Wednesday, July 28, 2021

A Real Shepherd’s Good Shepherd
(or De-Romanizing Catholic Leadership)

By Bill Moseley

Note: The following reflection was delivered before the start of mass at St. Frances Cabrini Catholic Church on Sunday, July 18, 2021.

My old shepherd friend Sadio relaxing at his home in 2014

First Reading – Jeremiah 23:1-6
Responsorial Psalm – Psalm 23
Second Reading – Ephesians 2:13-18
Gospel – Mark 6: 30-34

Good morning! My name is Bill Moseley and it is my pleasure to reflect with you on today’s readings which are all about shepherds and sheep. We learn about bad shepherds in the first reading, good shepherds in the psalm and the 2nd reading, and an exhausted shepherd in the gospel text. Shepherds and sheep are an oft used biblical metaphor employed to describe the relationship between the people of God and their religious leaders. This all seems pretty clear. But what if it is not? What if we have fundamentally misunderstood the shepherding metaphor.

Stories and metaphors, as any good teacher knows, are what people and students remember, so it makes sense that this is what was passed on through oral tradition, and eventually written down, in our religious texts. Many biblical metaphors are rooted in agricultural livelihoods, which is understandable as most people were farmers, herders and fisherfolk at the time the bible was composed. However, the challenge for contemporary people interpreting the bible is that many of us are not agriculturalists. As such, we may misunderstand the original intent of an agricultural metaphor, or be presented with a misguided interpretation.

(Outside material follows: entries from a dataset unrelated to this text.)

(* ===== verification/PageAlloc.v ===== *)
(** * The page allocator as its clients see it

    [PageAlloc] states what [malloc_page] and [mfree_page] promise to the heap
    of [Arena] and to every other client: fresh runs of pages on allocation,
    and that exactly the returned pages stop being handed out.  The instance
    [memst_PageAlloc] discharges the contract with the theorems on the real
    page tables and bitmaps of [Memory]. *)

From S2P Require Import Prelude Bitmap Paging Memory.

(** [pa_live pf s p]: page number [p] of the pool [pf] is handed out. *)
Class PageAlloc (P : Type) : Type := {
  pa_malloc : pool_flags -> Z -> M P Z;
  pa_mfree : pool_flags -> Z -> Z -> M P ();
  pa_inv : pool_flags -> P -> Prop;
  pa_live : pool_flags -> P -> Z -> Prop;
  pa_room : pool_flags -> Z -> P -> Prop;
  pa_malloc_ok pf n s : pa_inv pf s -> 0 < n < 3840 -> pa_room pf n s ->
    exists p s', pa_malloc pf n s = Ok (p * 4096, s') /\ pa_inv pf s' /\
      0 < p /\ p + n <= 0xFFC00 /\ (forall x, p <= x < p + n -> ~ pa_live pf s x) /\
      (forall x, pa_live pf s' x <-> pa_live pf s x \/ p <= x < p + n);
  pa_mfree_ok pf p n s : pa_inv pf s -> 0 < n -> (forall x, p <= x < p + n -> pa_live pf s x) ->
    exists s', pa_mfree pf (p * 4096) n s = Ok (tt, s') /\ pa_inv pf s' /\
      (forall x, pa_live pf s' x <-> pa_live pf s x /\ ~ p <= x < p + n)
}.

(** ** The implementation *)

Definition vstart (pf : pool_flags) (s : memst) : Z := vaddr_start (vaddr_of pf s) / 4096.
Definition vbits (pf : pool_flags) (s : memst) : bitmap := vaddr_bitmap (vaddr_of pf s).

(** A page is handed out when its bit in the virtual pool is set. *)
Definition live (pf : pool_flags) (s : memst) (p : Z) : Prop :=
  0 <= p - vstart pf s < nbits (vbits pf s) /\ bit_used (vbits pf s) (p - vstart pf s) = true.

(** Every live page is mapped to a page of the pool that is not free and no
    page table, and no two live pages share a frame. *)
Record alloc_inv (pf : pool_flags) (s : memst) : Prop := {
  ai_mem : mem_wf s;
  ai_vaddr : vaddr_wf pf s;
  ai_base : 0x102000 <= phy_addr_start (kernel_pool s);
  ai_backed : forall p, live pf s p -> exists f, translate (mm s) (p * 4096) = Some f /\
    in_pool (pool_of pf s) f /\ ~ frame_free (pool_of pf s) f /\ data_frame s f;
  ai_inj : forall p p' f, live pf s p -> live pf s p' -> translate (mm s) (p * 4096) = Some f ->
    translate (mm s) (p' * 4096) = Some f -> p = p'
}.

(** A run of [n] free virtual pages, below the stack for a process, and the
    physical pages for it. *)
Definition alloc_room (pf : pool_flags) (n : Z) (s : memst) : Prop :=
  room pf (Z.to_nat n) s /\
  exists k, 0 <= k /\ k + n <= nbits (vbits pf s) /\ run (vbits pf s) k n /\
    (pf = PF_USER -> vstart pf s + k < 0xBFFFF).

Lemma vstart_eq pf s : vaddr_wf pf s -> vaddr_start (vaddr_of pf s) = vstart pf s * 4096 /\
  0 < vstart pf s /\ vstart pf s + nbits (vbits pf s) <= 0xFFC00.
Proof.
  intros [_ _ (q & Hq & Hq0 & Hq1) _]. unfold vstart, vbits. rewrite Hq, Z.div_mul by lia. done.
Qed.

Lemma in_range_dec p n x : (p <=? x) && (x <? p + n) = true <-> p <= x < p + n.
Proof. rewrite andb_true_iff, Z.leb_le, Z.ltb_lt. lia. Qed.

Lemma in_range_false p n x : (p <=? x) && (x <? p + n) = false <-> ~ p <= x < p + n.
Proof. rewrite andb_false_iff, Z.leb_gt, Z.ltb_ge. lia. Qed.

(** A range of page numbers seen from its list of frames. *)
Lemma range_index {A} (fs : list A) a x : a <= x < a + Z.of_nat (length fs) ->
  exists i f, fs !! i = Some f /\ x = a + Z.of_nat i.
Proof.
  intros Hx. destruct (lookup_lt_is_Some_2 fs (Z.to_nat (x - a))) as [f Hf]; [lia|].
  exists (Z.to_nat (x - a)), f. split; [done|lia].
Qed.

Lemma alloc_inv_malloc pf n s : alloc_inv pf s -> 0 < n < 3840 -> alloc_room pf n s ->
  exists p s', malloc_page pf n s = Ok (p * 4096, s') /\ alloc_inv pf s' /\
    0 < p /\ p + n <= 0xFFC00 /\ (forall x, p <= x < p + n -> ~ live pf s x) /\
    (forall x, live pf s' x <-> live pf s x \/ p <= x < p + n).
Proof.
  intros [Hw Hv Hbase Hback Hinj] Hn (Hroom & k & Hk & Hkn & Hrun & Hu).
  destruct (vstart_eq pf s Hv) as (Eq & Hq0 & Hq1). unfold vbits in *.
  destruct (malloc_page_run pf s n k (vstart pf s))
    as (s' & r & fs & H1 & H2 & H3 & H4 & [O1 O2 O3 O4 O5 O6 O7 O8 O9 O10 O11 O12] & H6 & H7 & _); try done.
  assert (vstart pf s' = vstart pf s) as Evs by (unfold vstart; by rewrite O2).
  rewrite Forall_forall in O4, O5.
  assert (forall x, live pf s' x <-> live pf s x \/ vstart pf s + r <= x < vstart pf s + r + n) as Hlive.
  { intros x. unfold live, vbits in *. rewrite Evs, O10. split.
    - intros [Hx Hu']. rewrite O1 in Hu' by lia. rewrite H4 in Hu'.
      destruct ((r <=? x - vstart pf s) && (x - vstart pf s <? r + n)) eqn:E; [|by left].
      apply in_range_dec in E. right. lia.
    - intros [[Hx Hu']|Hx]; (split; [lia|]); rewrite O1, H4 by lia.
      + rewrite Hu'. by destruct (_ && _).
      + rewrite (proj2 (in_range_dec _ _ _)); [done|lia]. }
  assert (forall x, vstart pf s + r <= x < vstart pf s + r + n -> ~ live pf s x) as Hfresh.
  { intros x Hx [_ Hu']. unfold vbits in *. rewrite H3 in Hu' by lia. done. }
  assert (forall x, live pf s x -> translate (mm s') (x * 4096) = translate (mm s) (x * 4096)) as Hold.
  { intros x Hx. pose proof (proj1 Hx) as Hr. unfold vbits in Hr.
    apply O7; [lia|apply page_not_window; lia|]. rewrite Z.div_mul by lia. rewrite H4.
    intros Hin. by apply (Hfresh x). }
  exists (vstart pf s + r), s'. split; [done|]. split; [split|].
  - done.
  - done.
  - pose proof (O8 PF_KERNEL) as E. cbn in E. lia.
  - intros x [Hx|Hx]%Hlive.
    + destruct (Hback x Hx) as (f & Ht & Hin & Hnf & Hd). exists f. rewrite Hold by done.
      split; [done|]. split; [unfold in_pool in *; by rewrite O8, O9|]. split; [intros Hf; by apply Hnf, O11|].
      apply O12; [done|]. destruct pf; [done|]. intros Hf. destruct Hin as (i & Hi & ->).
      destruct Hf as (j & Hj & E & _). pose proof (mw_disjoint _ Hw). cbn in *. lia.
    + rewrite <- H4 in Hx. destruct (range_index fs (vstart pf s + r) x Hx) as (i & f & Hf & ->).
      pose proof (list_elem_of_lookup_2 _ _ _ Hf) as Hin. destruct (O5 f Hin) as [Hnf Hd].
      exists f. split; [by apply O6|]. split; [|done]. destruct (O4 f Hin) as (j & Hj & -> & _).
      exists j. by rewrite O8, O9.
  - intros x x' f Hx Hx' Ht Ht'. apply Hlive in Hx, Hx'.
    assert (forall y z, live pf s y -> vstart pf s + r <= z < vstart pf s + r + n ->
              translate (mm s') (y * 4096) = Some f -> translate (mm s') (z * 4096) = Some f -> False) as Hmix.
    { intros y z Hy Hz Ty Tz. rewrite <- H4 in Hz. destruct (range_index fs _ z Hz) as (i & g & Hg & ->).
      rewrite (O6 _ _ Hg) in Tz. injection Tz as ->. rewrite Hold in Ty by done.
      destruct (Hback y Hy) as (g & Tg & _ & Hnf & _). rewrite Tg in Ty. injection Ty as ->.
      apply Hnf, O4. by eapply list_elem_of_lookup_2. }
    destruct Hx as [Hx|Hx], Hx' as [Hx'|Hx'].
    + rewrite Hold in Ht, Ht' by done. by eapply Hinj.
    + by destruct (Hmix x x').
    + by destruct (Hmix x' x).
    + rewrite <- H4 in Hx, Hx'. destruct (range_index fs _ x Hx) as (i & g & Hg & ->).
      destruct (range_index fs _ x' Hx') as (i' & g' & Hg' & ->).
      rewrite (O6 _ _ Hg) in Ht. rewrite (O6 _ _ Hg') in Ht'. simplify_eq.
      f_equal. f_equal. by eapply NoDup_lookup.
  - split; [lia|]. split; [lia|]. done.
Qed.

(** The frames behind a run of live pages. *)
Lemma live_frames pf s p n : alloc_inv pf s ->
  (forall x, p <= x < p + Z.of_nat n -> live pf s x) ->
  exists fs, length fs = n /\
    (forall i f, fs !! i = Some f -> translate (mm s) ((p + Z.of_nat i) * 4096) = Some f) /\
    Forall (fun f => in_pool (pool_of pf s) f /\ data_frame s f) fs.
Proof.
  intros Hi. revert p. induction n as [|n IH]; intros p Hl.
  - exists []. split; [done|]. split; [done|constructor].
  - destruct (ai_backed _ _ Hi p) as (f & Ht & Hin & _ & Hd); [apply Hl; lia|].
    destruct (IH (p + 1)) as (fs & E & Hfs & Hall); [intros; apply Hl; lia|].
    exists (f :: fs). split; [cbn; lia|]. split; [|by constructor].
    intros [|i] g; cbn [lookup list_lookup]; [intros [= <-]; by rewrite Z.add_0_r|].
    intros Hg. rewrite <- (Hfs _ _ Hg). f_equal. lia.
Qed.

Lemma alloc_inv_mfree pf p n s : alloc_inv pf s -> 0 < n ->
  (forall x, p <= x < p + n -> live pf s x) ->
  exists s', mfree_page pf (p * 4096) n s = Ok (tt, s') /\ alloc_inv pf s' /\
    (forall x, live pf s' x <-> live pf s x /\ ~ p <= x < p + n).
Proof.
  intros Hi Hn Hl. pose proof Hi as [Hw Hv Hbase Hback Hinj].
  destruct (vstart_eq pf s Hv) as (Eq & Hq0 & Hq1).
  destruct (live_frames pf s p (Z.to_nat n) Hi) as (fs & El & Hfs & Hall); [intros; apply Hl; lia|].
  pose proof (proj1 (Hl p ltac:(lia))) as L1. pose proof (proj1 (Hl (p + n - 1) ltac:(lia))) as L2.
  assert (Z.of_nat (length fs) = n) as En by lia.
  destruct (mfree_page_run pf s (vstart pf s) (p - vstart pf s) fs)
    as (s' & F1 & F2 & F3 & F4 & F5 & F6 & F7 & F8 & F9 & F10 & F11 & _); try done; try lia.
  { intros ->. cbn in En. lia. }
  { unfold vbits in *. lia. }
  { intros i f Hf. rewrite <- (Hfs _ _ Hf). f_equal. lia. }
  rewrite En in *. replace (vstart pf s + (p - vstart pf s)) with p in * by lia.
  assert (vstart pf s' = vstart pf s) as Evs by (unfold vstart; by rewrite F10).
  assert (forall x, live pf s' x <-> live pf s x /\ ~ p <= x < p + n) as Hlive.
  { intros x. unfold live, vbits in *. rewrite Evs, F11. split.
    - intros [Hx Hu]. rewrite F4 in Hu by lia.
      destruct ((p - vstart pf s <=? x - vstart pf s) && (x - vstart pf s <? p - vstart pf s + n)) eqn:E; [done|].
      apply in_range_false in E. split; [done|lia].
    - intros [[Hx Hu] Hout]. split; [done|]. rewrite F4 by lia.
      rewrite (proj2 (in_range_false _ _ _)) by lia. done. }
  assert (forall x, live pf s' x -> translate (mm s') (x * 4096) = translate (mm s) (x * 4096)) as Hold.
  { intros x Hx. apply Hlive in Hx as [Hx Hout]. pose proof (proj1 Hx) as Hr.
    rewrite F5 by lia. by rewrite (proj2 (in_range_false _ _ _)) by lia. }
  exists s'. split; [done|]. split; [split|done].
  - done.
  - done.
  - pose proof (F9 PF_KERNEL) as E. cbn in E. lia.
  - intros x Hx. rewrite Hold by done. apply Hlive in Hx as [Hx Hout].
    destruct (Hback x Hx) as (f & Ht & Hin & Hnf & Hd). exists f. split; [done|].
    split; [by apply F7|]. split; [|by apply F8]. rewrite F6. intros [Hf|Hf]; [done|].
    apply list_elem_of_lookup in Hf as (i & Hf). pose proof (lookup_lt_Some _ _ _ Hf).
    apply Hout. rewrite (Hinj x (p + Z.of_nat i) f); try done; [lia|apply Hl; lia|by apply Hfs].
  - intros x x' f Hx Hx'. rewrite !Hold by done. apply Hlive in Hx as [Hx _], Hx' as [Hx' _]. by apply Hinj.
Qed.

#[global] Instance memst_PageAlloc : PageAlloc memst := {|
  pa_malloc := malloc_page;
  pa_mfree := mfree_page;
  pa_inv := alloc_inv;
  pa_live := live;
  pa_room := alloc_room;
  pa_malloc_ok := alloc_inv_malloc;
  pa_mfree_ok := alloc_inv_mfree
|}.

(** ** Theorems *)


(** ** Witness: the heap of [demo_mem] with no page handed out *)

Definition demo_heap : memst := set_kernel_vaddr (mk_vaddr (mk_bitmap 1 [0; 0]) 0xC0200000) demo_mem.

Lemma demo_heap_inv : alloc_inv PF_KERNEL demo_heap.
Proof.
  assert (forall p, ~ live PF_KERNEL demo_heap p) as Hno.
  { intros p [Hp Hu]. change (vbits PF_KERNEL demo_heap) with (mk_bitmap 1 [0; 0]) in *.
    unfold nbits in Hp. cbn [btmp_bytes_len] in Hp. revert Hu.
    generalize dependent (p - vstart PF_KERNEL demo_heap). intros i Hi.
    assert (i = 0 \/ i = 1 \/ i = 2 \/ i = 3 \/ i = 4 \/ i = 5 \/ i = 6 \/ i = 7) as Hc by lia.
    repeat destruct Hc as [->|Hc]; try done. by subst. }
  split.
  - apply (mem_wf_set_vaddr PF_KERNEL), demo_mem_wf.
  - destruct (demo_vaddr_wf PF_KERNEL) as [H1 H2 H3 H4]. split.
    + apply demo_bitmap_wf. lia.
    + cbn. lia.
    + exact H3.
    + unfold nbits. intros i Hi _.
      assert (i = 0 \/ i = 1 \/ i = 2 \/ i = 3 \/ i = 4 \/ i = 5 \/ i = 6 \/ i = 7) as Hc by (cbn in Hi; lia).
      repeat destruct Hc as [->|Hc]; [reflexivity..|]. subst. reflexivity.
  - cbn. lia.
  - intros p Hp. by apply Hno in Hp.
  - intros p p' f Hp. by apply Hno in Hp.
Qed.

Herewith a quick example of such misdirection or misinterpretation from my teaching There is a famous essay published in 1968 entitled “the Tragedy of the Commons” by an economist named Garrett Harden. This essay may or may not be familiar to you, but rest assured that anyone who works in the realm of environmental management knows it it and, luckily for my purposes today, it deals with sheep and pastures. Harden starts this essay with a parable of a common pasture in a small rural community. Here individual community members graze as many of their sheep as possible in order to maximize their own personal gain. In the process, however, the pasture degrades, and everyone losses as there is less and less pasture for the sheep. For Harden, the common pasture is the problem. If we want to solve the degradation issue, then we must subdivide and privatize different portions of the pasture. With your privately held plot, according to Harden, you will carefully manage your portion of the pasture, and only put on a few sheep so it does not degrade.

I find several aspects of this telling of the story problematic, but let me note just two here. First, Harden fundamentally misunderstands the idea of a commons, which have existed in rural communities all over the world for millenia, be they pastures, forests or fisheries. These commonly held natural resources are often tightly controlled and managed by a set of rules developed by the community for the community. It is not a free-for-all as Harden suggests, but carefully managed individual use so that everyone benefits. Second, Harden’s title for this story, the “Tragedy of the Commons,” is leading and frames the answer: the commons are the problem and therefore must be privatized. What if he had entitled the essay “The Tragedy of the Privately-Held Sheep?” This might lead us down an entirely different train of thought.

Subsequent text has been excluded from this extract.